Pension of the future must be flexible
‘Interaction between pensions, healthcare and housing needed’
New pension contracts should allow room for flexibility and customization: that’s the message being sent by Tilburg professor Lans Bovenberg in a recently published NEA paper produced in collaboration with Wouter Koelewijn and Niels Kortleve of pension organization PGGM. Pension fund participants differ from each other in their willingness and ability to absorb risks: how they do so depends on their individual situation and preferences.
The social partners and the government are working on new pension contracts in which the participants bear more explicit macro risks. Since not everyone is equally able to shoulder such risks, the authors advocate customization. Increasing individualization is another factor that magnifies the differences between participants and requires more options to be made available.

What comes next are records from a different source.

(* ===== verification/TerminalLogic.v ===== *)
(** * The terminal client: invariants of programs

    A logic of invariants for the programs of [TerminalConsole] ([safe]), with a lemma for
    each way to build a program and the tactics that follow a program's text. *)

From Stdlib Require Import String Ascii.
From S2P Require Import Prelude Config PolicyRegister PolicyBlob TerminalText TerminalConsole.
From S2P Require Import TerminalFormat TerminalHandlers TerminalPolicy TerminalRender TerminalScenes.
From S2P Require Import TerminalSignals TerminalMain.
From stdpp Require Import strings.
#[local] Open Scope Z_scope.

(** ** Invariants *)

Definition call_ok (c : Call) : Prop := Forall arg_ok (arguments c).

(** A reply has the types of its method: ids are bytes. *)
Definition reply_ok (r : Reply) : Prop :=
  match r with
  | Nodes l => Forall (fun t => byte_ok (t_id t)) l
  | Blob l => bytes_ok l
  | DongleInfo d => byte_ok (d_controller d)
  | _ => True
  end.

Record base (w : World) : Prop := mkBase {
  base_ids : ids_ok (nodeModel w);
  base_calls : Forall call_ok (calls w);
  base_counter : byte_ok (sessionCounter w);
  base_dsk : byte_ok (dskNode (dskPending (activity w)));
  base_log : (length (log (activity w)) <= MAX_LOG_LINES)%nat }.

Bovenberg et al. are thinking in terms of a pension that is more dynamic, both in the construction phase (rate and type of pension accrual) and in the benefit phase (rate of capital reduction and payout options). The pension sector can also help participants to continue working longer in good health: part-time retirement can be an important tool to enable people to work longer.
The authors call on the pension sector to incorporate the challenges of housing and care for the elderly into the design of the new pension system, and to go in search of the best possible interaction between the domains of pensions, healthcare and housing. In their paper they put forward a number of proposals to achieve this goal.